Mateo llevaba horas sentado contra esa pared rota bajo la lluvia.
La gente pasaba. Con paraguas, con prisa, con la mirada fija en algún punto lejano. Nadie lo veía. O quizás sí lo veían, y eso era peor.
Entonces apareció Lucas.
Se detuvo. Se agachó hasta quedar a su altura. Y le tendió su bocadillo con las dos manos, como si fuera lo más normal del mundo.
Mateo lo miró sin entender.
—¿Por qué me das esto?
Lucas no dudó ni un segundo.

—Porque tienes hambre.
Mateo tomó el bocadillo.
Sus manos estaban sucias, los nudillos en carne viva, los dedos entumecidos por el frío. Lo sujetó con cuidado, como si tuviera miedo de que se lo fueran a quitar.
Lucas se quedó ahí. No se levantó. No dijo «de nada» ni «cuídate». Solo se quedó sentado en el suelo mojado, mirándolo.
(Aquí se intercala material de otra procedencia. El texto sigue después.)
(* ===== verification/OutboxGuarantees.v ===== *)
(** * What holds of the outbox whenever it runs

    The properties of the writer and the publisher in every state that any number of
    publishers, writers and users of the other tables lead to. *)

From stdpp Require Import relations sorting.
From S2P Require Import Prelude JsText CanonicalJson Sql Prog Messaging MessageBus MessageWorld OutboxSafety.

Local Open Scope string_scope.
Local Open Scope list_scope.
#[global] Open Scope Z_scope.

Section Guarantees.
Context `{PL : Platform, CO : Collation, JC : JsonColumn}.
Context (d0 : bus_tables) (maxAttempts : Z).

(** A state that jobs with the limit lead to, from tables they could have left. *)
Definition runs_to (c : config bus_op bus_world {j | limited maxAttempts j} (Prelude.result bus_error bus_answer)) : Prop :=
  1 ≤ maxAttempts ∧ outbox_ok maxAttempts (outbox d0) ∧ bus_reachable d0 maxAttempts c.

(** C8: At least once, and not without end: in every state that publishers with the same
    limit, writers and the users of the inbox and the idempotency records lead to, whatever
    the database and the transport refuse and however they interleave, a row was handed over
    no more often than its failures count, once more if it is being published or published,
    and never more often than the limit; what was handed over is the content of a row and
    has the digest that is stored with it; a row that is published was accepted by the
    transport; the content of a row stays, its attempts only grow, and a row that was
    published or given up does not change. *)
Theorem deliveries_accounted c :
  runs_to c →
  (∀ r, r ∈ outbox (tables c.2) →
     deliveries (ob_id r) c.2 + attempts_before d0 (ob_id r) ≤
       ob_attempts r + (if bool_decide (ob_status r = Publishing ∨ ob_status r = Published) then 1 else 0) ∧
     deliveries (ob_id r) c.2 + attempts_before d0 (ob_id r) ≤ maxAttempts) ∧
  (∀ d, d ∈ handed c.2 → sha256Hex (cm_payloadJson (delivered d)) = cm_payloadSha256 (delivered d) ∧
     ∃ r, r ∈ outbox (tables c.2) ∧ says r (delivered d)) ∧
  (∀ r, r ∈ outbox (tables c.2) → ob_status r = Published → r ∈ outbox d0 ∨ accepted (ob_id r) c.2) ∧
  outbox_le (outbox d0) (outbox (tables c.2)).
Proof.
  intros (HM & Hok & Hc). destruct (reachable_pool d0 maxAttempts HM c Hok Hc) as ([Hout Hsince Hdel Hcount Hpub] & _).
  split_and!; [|done..]. intros r Hr. specialize (Hcount r Hr).
  destruct (proj1 (Forall_forall _ _) (ok_limit _ _ Hout) r Hr) as [H1 H2].
  unfold uncounted in Hcount. case_bool_decide as E; destruct (ob_status r) eqn:Es;
    try (destruct (holder c.2 !! ob_id r) as [[? []]|]); naive_solver (congruence || lia).
Qed.

(** A batch of the publisher that returns has settled every message it claimed, each of
    another row: the row was published and the transport accepted the message, or the
    failure was counted in its attempts; the summary counts each of them once. *)
Theorem returned_batch_settled c i o Ho a :
  runs_to c →
  c.1 !! i = Some (Thread (exist _ (Publisher o) Ho) (Ret (Ok a))) →
  ∃ s, a = Batch s ∧ batch_settled s c.2.
Proof.
  intros (HM & Hok & Hc) Hi. pose proof (returned_post _ _ _ _ _ _ _ _ _ _ (reachable_pool d0 maxAttempts HM c Hok Hc) Hi) as H.
  cbn in H. destruct a as [s| | |]; [by exists s|done..].
Qed.

(** C38: What a publisher that stopped had claimed stays claimed: a row that is being
    published when the program starts again keeps its lease for ever, whenever that
    expired: no publisher claims, hands over or settles it, since [claim] reads the expiry
    of a lease only of rows that have none. *)
Theorem abandoned_claim_stuck c r :
  runs_to c →
  r ∈ outbox d0 → ob_status r = Publishing →
  r ∈ outbox (tables c.2) ∧ deliveries (ob_id r) c.2 = 0.
Proof.
  intros (HM & Hok & Hc) Hr Hs. destruct (reachable_pool d0 maxAttempts HM c Hok Hc) as (Hw & He & _).
  assert (r ∈ outbox (tables c.2) ∧ holder c.2 !! ob_id r = None) as [Hr' Hh].
  { assert (∀ w w', evolves guar w w' → r ∈ outbox (tables w) → holder w !! ob_id r = None →
      r ∈ outbox (tables w') ∧ holder w' !! ob_id r = None) as Hkeep.
    { intros w w'. induction 1 as [|w1 w2 w3 (i & Hg) _ IH]; [done|]. intros H1 H2.
      destruct (guar_held _ _ _ Hg r H1 Hs) as [K1 K2]; [by rewrite H2|]. apply IH; congruence. }
    by apply (Hkeep _ _ He). }
  split; [done|]. pose proof (sound_counted _ _ _ Hw r Hr') as H. rewrite (attempts_before_row d0 maxAttempts) in H by done.
  unfold uncounted in H. rewrite Hs, Hh in H. unfold deliveries in *. lia.
Qed.
End Guarantees.

(** ** The writer *)

Section Writing.
Context `{PL : Platform, CO : Collation, JC : JsonColumn}.

(** The row is the message, with the payload as its canonical text. *)
Definition records_message (m : NewOutboxMessage) (text : string) (x : ClaimedOutboxMessage) : Prop :=
  cm_messageId x = nm_messageId m ∧ cm_aggregateType x = nm_aggregateType m ∧ cm_aggregateId x = nm_aggregateId m ∧
  cm_eventType x = nm_eventType m ∧ cm_correlationId x = nm_correlationId m ∧ cm_payloadJson x = text ∧
  cm_payloadSha256 x = sha256Hex text ∧ cm_attempts x = 0.

Lemma new_row_read `{!JsonColumnLaws PL JC} id m text at_ :
  canonicalJson (nm_payload m) = Ok text →
  ∃ x, mapOutbox (new_outbox_row id m text (sha256Hex text) at_) = Ok x ∧ records_message m text x.
Proof.
  intros Ht. unfold mapOutbox. cbn. pose proof (read_canonical _ _ Ht) as Hr.
  destruct (read_json text) as [s|v]; [subst s|rewrite Hr]; cbn; eexists; by split_and!.
Qed.

Lemma one_of_message messageId t :
  distinct outbox_clashes t = true →
  where_ (message_is messageId) t = [] ∨
  ∃ r, where_ (message_is messageId) t = [r] ∧ r ∈ t ∧ message_is messageId r = true.
Proof.
  intros Hd. destruct (distinct_where outbox_clashes (message_is messageId) t Hd) as [E|[r E]]; [|by left|].
  - intros r s. unfold message_is, outbox_clashes, same_text. destruct (ob_message_id r), (ob_message_id s); try done.
    intros H1 H2. rewrite (sql_eq_both _ _ _ H1 H2). apply orb_true_r.
  - right. exists r. assert (r ∈ where_ (message_is messageId) t) as [? ?]%elem_of_where by (rewrite E; left). by split_and!.
Qed.

(** A message is written once, whole: [enqueue] on the connection of a caller adds one
    row, that a publisher reads back as the message with the canonical text of its payload
    and the digest of that text, so that it never rejects it; or it finds the row of the
    message id, with the same content, and adds nothing; or it throws
    and nothing changed, an integrity error only when no row of the message id says the same.
    It never fails otherwise unless the database refuses a request or the payload has no
    canonical text. *)
Theorem enqueue_once `{!JsonColumnLaws PL JC} c m env n d :
  distinct outbox_clashes (outbox d) = true →
  match enqueue c m env n d with
  | (Ok message_inserted, (_, d')) =>
      ∃ row text x, d' = with_outbox (outbox d ++ [row]) d ∧ canonicalJson (nm_payload m) = Ok text ∧
        ob_status row = Pending ∧ mapOutbox row = Ok x ∧ records_message m text x ∧
        (∀ s, s ∈ outbox d → message_is (nm_messageId m) s = false)
  | (Ok message_duplicate, (_, d')) =>
      d' = d ∧ ∃ row text, row ∈ outbox d ∧ canonicalJson (nm_payload m) = Ok text ∧
        message_is (nm_messageId m) row = true ∧ same_message row m (sha256Hex text) = true
  | (Throw e, (_, d')) => d' = d ∧
      match e with
      | MessageIntegrityError => ∃ text, canonicalJson (nm_payload m) = Ok text ∧
          ∀ row, row ∈ outbox d → message_is (nm_messageId m) row = true → same_message row m (sha256Hex text) = false
      | Unprintable e => canonicalJson (nm_payload m) = Throw e
      | DriverError code => code = driver_code c
      | _ => False
      end
  end.
Proof.
  intros Hd. unfold enqueue. destruct (canonicalJson (nm_payload m)) as [text|e] eqn:Ht; [|cbn; by split].
  unfold mbind, Sql_bind, newId, trying, bus_select, bus_request, catching, request.
  destruct (refused env (S n)); [cbn; by split|]. unfold insert_outbox, insert_unique.
  set (row := new_outbox_row _ m text (sha256Hex text) _).
  destruct (existsb (outbox_clashes row) (outbox d)) eqn:E; cbn.
  - rewrite bool_decide_true by done. cbn. destruct (refused env (S (S n))); [by split|]. cbn. destruct (one_of_message (nm_messageId m) (outbox d) Hd) as [En|(r & En & Hr & Hk)]; rewrite En; cbn.
    + split; [done|]. exists text. split; [done|]. intros s Hs Hk. by rewrite (where_nil _ _ s En Hs) in Hk.
    + destruct (same_message r m (sha256Hex text)) eqn:Es; [split; [done|by exists r, text]|].
      split; [done|]. exists text. split; [done|]. intros s Hs Hks.
      assert (s ∈ where_ (message_is (nm_messageId m)) (outbox d)) as H by by apply elem_of_where.
      rewrite En in H. apply list_elem_of_singleton in H. by subst.
  - destruct (new_row_read (fresh_id env n) m text (statement_time env (S n)) Ht) as (x & Hx & Hm).
    exists row, text, x. split_and!; [done..|]. intros s Hs. destruct (message_is (nm_messageId m) s) eqn:Ek; [|done].
    assert (existsb (outbox_clashes row) (outbox d) = true); [|congruence]. apply existsb_exists. exists s.
    split; [by apply list_elem_of_In|]. unfold outbox_clashes, message_is, same_text in *. cbn.
    destruct (ob_message_id s); [|done]. rewrite (sql_eq_sym (nm_messageId m)), Ek. apply orb_true_r.
Qed.
End Writing.

(** ** Witnesses *)

Import DemoBus.

Module DemoOutbox.

Definition limited3 : bus_job → Prop := limited 3.

Definition writing : {j | limited3 j} := exist limited3 (Writer [message] true) I.
Definition batch (now : Z) : {j | limited3 j} := exist limited3 (Publisher (publishing now)) eq_refl.

(** Written; not taken over; taken over at the second attempt. *)
Definition written := ran up writing ([], bus_start nothing).
Definition failed_once := ran down (batch 10) written.
Definition delivered_twice := ran up (batch 10000) failed_once.

Lemma nothing_ok : outbox_ok 3 (outbox nothing).
Proof. split; [done|constructor]. Qed.

Lemma left_over_ok : outbox_ok 3 (outbox left_over).
Proof. split; [done|]. repeat constructor; cbn; lia. Qed.

Lemma delivered_reached : runs_to nothing 3 delivered_twice.
Proof.
  split; [lia|]. split; [exact nothing_ok|]. unfold bus_reachable, reachable. etransitivity; [exact (ran_job_steps up writing _)|].
  etransitivity; [exact (ran_job_steps down (batch 10) _)|exact (ran_job_steps up (batch 10000) _)].
Qed.

(** A publisher that runs long after another one stopped. *)
Definition restarted := ran up (batch 10000000) ([], bus_start left_over).

Lemma restarted_reached : runs_to left_over 3 restarted.
Proof. split; [lia|]. split; [exact left_over_ok|]. exact (ran_job_steps up (batch 10000000) _). Qed.

(** Two deliveries, one counted as failed; the second was accepted. *)
Example delivered_twice_rows :
  map (fun r => (ob_status r, ob_attempts r)) (outbox (tables delivered_twice.2)) = [(Published, 1)] ∧
  map taken_over (handed delivered_twice.2) = [false; true].
Proof. vm_compute. done. Qed.

(** The first retry waits for two seconds, as for one failure before this one. *)
Example first_retry : map ob_available_at (outbox (tables failed_once.2)) = [datetime 2010].
Proof. vm_compute. done. Qed.
End DemoOutbox.

Lemma deliveries_accounted_witness :
  outbox_le [] (outbox (tables DemoOutbox.delivered_twice.2)) ∧
  ∀ r, r ∈ outbox (tables DemoOutbox.delivered_twice.2) → deliveries (ob_id r) DemoOutbox.delivered_twice.2 ≤ 3.
Proof.
  destruct (deliveries_accounted DemoBus.nothing 3 DemoOutbox.delivered_twice
    DemoOutbox.delivered_reached) as (H & _ & _ & Hle). split; [exact Hle|].
  intros r Hr. destruct (H r Hr) as [_ Hd].
  assert (attempts_before DemoBus.nothing (ob_id r) = 0) as E by reflexivity. by rewrite E, Z.add_0_r in Hd.
Defined.

Lemma returned_batch_settled_witness :
  ∃ s, Batch (PublishCounts 1 1 0 0 0) = Batch s ∧ batch_settled s DemoOutbox.delivered_twice.2.
Proof.
  apply (returned_batch_settled DemoBus.nothing 3 DemoOutbox.delivered_twice 2 (DemoBus.publishing 10000) eq_refl).
  - exact DemoOutbox.delivered_reached.
  - vm_compute. reflexivity.
Defined.

Lemma abandoned_claim_stuck_witness :
  DemoBus.stopped ∈ outbox (tables DemoOutbox.restarted.2) ∧ deliveries "obx_9" DemoOutbox.restarted.2 = 0.
Proof.
  apply (abandoned_claim_stuck DemoBus.left_over 3 DemoOutbox.restarted DemoBus.stopped).
  - exact DemoOutbox.restarted_reached.
  - left.
  - reflexivity.
Defined.

Lemma enqueue_once_witness :
  distinct outbox_clashes (outbox (tables DemoOutbox.written.2)) = true ∧
  match enqueue (DemoBus.up 0) DemoBus.message DemoBus.calm 0%nat (tables DemoOutbox.written.2) with
  | (Ok message_duplicate, (_, d')) => d' = tables DemoOutbox.written.2
  | _ => False
  end.
Proof.
  split; [vm_compute; reflexivity|].
  pose proof (enqueue_once (DemoBus.up 0) DemoBus.message DemoBus.calm 0%nat (tables DemoOutbox.written.2)
    ltac:(vm_compute; reflexivity)) as H.
  assert ((enqueue (DemoBus.up 0) DemoBus.message DemoBus.calm 0%nat (tables DemoOutbox.written.2)).1 = Ok message_duplicate)
    as E by (vm_compute; reflexivity).
  destruct (enqueue _ _ _ _ _) as [[[]|] [? ?]]; try discriminate E. apply H.
Defined.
Y entonces Mateo hizo algo que no había hecho en días.
Sonrió.
Una sonrisa pequeña, rota, que le temblaba en los labios. Con las mejillas sucias y los ojos todavía brillantes de lluvia y de algo más.
Lucas le devolvió la sonrisa. Y sin pensarlo, lo abrazó.
Mateo se quedó rígido un segundo. Como si no recordara qué se hacía cuando alguien te abraza.
Luego se rompió.
Lloró en silencio, con la cara hundida en el abrigo de camel de Lucas, con los hombros temblando, sujetando el bocadillo con una mano y la tela del abrigo con la otra. No quería soltarse.
Lucas cerró los ojos y lo sostuvo.
Fue entonces cuando Isabel llegó corriendo desde el fondo de la calle. Se había girado sin saber por qué — ese instinto que tienen las madres que no se puede explicar. Y cuando vio a su hijo arrodillado en el asfalto, abrazando a ese niño, se le cortó el aliento.
Se arrodilló sin pensar en el abrigo. Sin pensar en nada.
Miró a Mateo de cerca por primera vez. La suciedad en la cara. Los cortes en las manos. Los ojos que la miraban con miedo — ese miedo de quien espera que le digan que tiene que irse.
—¿Usted también me va a ayudar? — preguntó en voz muy baja.
Isabel no pudo hablar.
Lucas se giró hacia ella con esa calma que solo tienen los niños que todavía no han aprendido a mirar para otro lado.

—Mamá… ¿podemos ayudarlo?
La lluvia seguía cayendo. Un hombre pasó detrás con paraguas sin girar la cabeza. El semáforo al fondo cambió de rojo a verde.
Isabel miró a su hijo. Luego a Mateo.
Y en ese momento entendió que hay cosas que no se pueden dejar para después.